Secondo Aceti servono risorse in più da mettere sul piatto del SSN per investimenti massicci sul personale sanitario, a partire da quello infermieristico, attuare il Patto per la Salute 2019-2021 con l’infermiere di famiglia/comunità e utilizzare l’emergenza per innovare strutturalmente il SSN.
Il portavoce FNOPI sottolinea che all’emergenza Covid, “oggi si aggiunge anche quella dei pazienti non-Covid con fragilità (cronici, non autosufficienti, …), i quali per circa 2 mesi hanno fatto i conti con un vero e proprio congelamento dei servizi socio-sanitari territoriali, già carenti, a partire da quelli domiciliari, che sono fondamentali per la prevenzione e gestione delle complicanze”.
Ecco una breve istantanea dell’esistente sul territorio e in particolare sull’assistenza domiciliare.
– 10 Regioni inadempienti nella capacità di garantire il livello di assistenza sanitaria distrettuale (territorio), praticamente mezza Italia. È quanto emerge dai dati della sperimentazione del Nuovo Sistema Nazionale di Garanzia dei Livelli Essenziali di Assistenza, svolta dal Ministero della Salute e dalle Regioni. (Ministero Salute)
– Solo il 3,5% della popolazione italiana dichiara di aver utilizzato i servizi di assistenza domiciliare, contro il 4 per cento della media europea. Francia 9,3%, Paesi Bassi 6,9%. (UPB, Focus tematico n. 6, dicembre 2019)
– In Italia nel 2015 solo l’1,2% di anziani (over 65) ha usufruito dell’assistenza domiciliare integrata. Nel 2005 erano l’1,9 per cento. (Istat, 2019)
– A fronte di oltre 2,5 milioni di anziani non autosufficienti, nel 2017 sono stati assistiti al proprio domicilio 1.014.626 pazienti, di questi l’83,7% è rappresentato da assistibili di età maggiore o uguale a 65 anni e l’ 8,8% è rappresentato da pazienti terminali. (Annuario Statistico SSN, 2017)

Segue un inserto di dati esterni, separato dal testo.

(** * elm-pages generator: the build CLI ([generator/src/cli.js]) and the
    directory copier, embedded and verified.

    The first part holds the definitions: the JavaScript string
    operations the CLI uses, JSON values and [JSON.stringify], the route
    functions, the port messages, the dispatcher over an explicit process
    state, the module transform, the compiler subprocess, and the
    directory copier over a file system given as a finite map.  The second
    part holds the facts proved about them.

    JavaScript strings are modelled as [string]; the operations below are
    the instances of [String.prototype.replace], [split] and [join] that the
    CLI uses.  Every one of them only inspects the ASCII characters [/], [.]
    and the letters of [index], so working on bytes instead of UTF-16 code
    units makes no difference to the results. *)

From stdpp Require Import base option list strings gmap fin_maps.
From Stdlib Require Import Ascii ZArith Lia DecimalString.

Local Open Scope string_scope.
Local Open Scope list_scope.
Set Warnings "-register-all".

(** ** JavaScript string primitives *)

Module JsString.

(** [strip_prefix p s] is [Some t] exactly when [s = p ++ t]
    (a match of the literal [p] anchored by [^]). *)
Fixpoint strip_prefix (p s : string) : option string :=
  match p with
  | "" => Some s
  | String a p' =>
      match s with
      | String b s' => if Ascii.eqb a b then strip_prefix p' s' else None
      | "" => None
      end
  end.

(** [strip_suffix suf s] is [Some t] exactly when [s = t ++ suf]
    (a match of the literal [suf] anchored by [$]). *)
Fixpoint strip_suffix (suf s : string) : option string :=
  if String.eqb s suf then Some ""
  else match s with
       | "" => None
       | String c s' => String c <$> strip_suffix suf s'
       end.

(** Whether [s] ends with the literal [suf]. *)
Definition ends_with (suf s : string) : bool :=
  match strip_suffix suf s with
  | Some _ => true
  | None => false
  end.

(** [s.replace(/pat$/, rep)] for a literal [pat] and a replacement without
    [$] patterns. *)
Definition replace_at_end (pat rep s : string) : string :=
  match strip_suffix pat s with
  | Some t => t +:+ rep
  | None => s
  end.

(** [s.replace(pat, rep)] for a string pattern: only the first occurrence
    is replaced. *)
Fixpoint replace_first (pat rep s : string) : string :=
  match strip_prefix pat s with
  | Some rest => rep +:+ rest
  | None =>
      match s with
      | "" => ""
      | String c s' => String c (replace_first pat rep s')
      end
  end.

(** [s.split(sep)] for a one-character separator; the result is never
    empty ([""] splits to [[""]]). *)
Fixpoint split (sep : ascii) (s : string) : list string :=
  match s with
  | "" => [""]
  | String c s' =>
      if Ascii.eqb c sep then "" :: split sep s'
      else match split sep s' with
           | w :: ws => String c w :: ws
           | [] => [String c ""]
           end
  end.

(** [l.join(sep)]. *)
Fixpoint join (sep : string) (l : list string) : string :=
  match l with
  | [] => ""
  | [x] => x
  | x :: l' => x +:+ sep +:+ join sep l'
  end.

(** [s] repeated [n] times. *)
Fixpoint repeat_string (s : string) (n : nat) : string :=
  match n with
  | O => ""
  | S n' => s +:+ repeat_string s n'
  end.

– Nel 2017 mediamente a ciascun paziente sono state dedicate circa 20 ore annue di servizio ADI (valore uguale al 2007), erogata in gran parte da personale infermieristico (14 ore per caso). (Annuario Statistico SSN, 2017)
– Carenza di 30.000 infermieri nei servizi sanitari territoriali. (Centro studi FNOPI)
– Profonde disuguaglianze regionale e territoriali nell’accesso all’ADI. Nel 2017 in Veneto oltre il 4% di anziani con più di 65 anni trattati in ADI, in Molise il 5,4%, mentre minore o uguale al 2% in Valle d’Aosta, Lazio, Campania, Puglia e Calabria. (Min. Salute 2019, Monitoraggio LEA anno 2017)
– Assistenza sanitaria a lungo termine e spesa delle famiglie: 15 miliardi di spesa complessiva, di cui 12 a carico della PA e 4 a carico delle famiglie. (Corte dei conti, Referto al Parlamento sulla gestione finanziaria dei servizi Sanitari regionali)
– Scarsa integrazione tra sanità e sociale. Solo lo 0,6% di anziani ha accesso simultaneamente e in forma integrata all’assistenza domiciliare erogata dai Comuni (SAD) e all’assistenza domiciliare integrata erogata dall’ASL (ADI). (Istat 2019)
“La terapia per rilanciare i servizi sanitari territoriali, per farli diventare davvero il secondo pilastro del SSN – sottolinea Aceti – è stata approvata da Governo e Regioni appena quattro mesi fa e si chiama Patto per la Salute 2019-2021. Così il Servizio sanitario Nazionale ha introdotto su tutto il territorio l’infermiere di famiglia e di comunità. I “patti si rispettano” e nel cosiddetto “Decreto Aprile”, gli infermieri si aspettano un potenziamento del territorio che punti sulla loro professione, attraverso l’attuazione delle misure contenute nel Patto per la Salute e la messa a terra su tutto il territorio nazionale dell’infermiere di famiglia e di comunità”.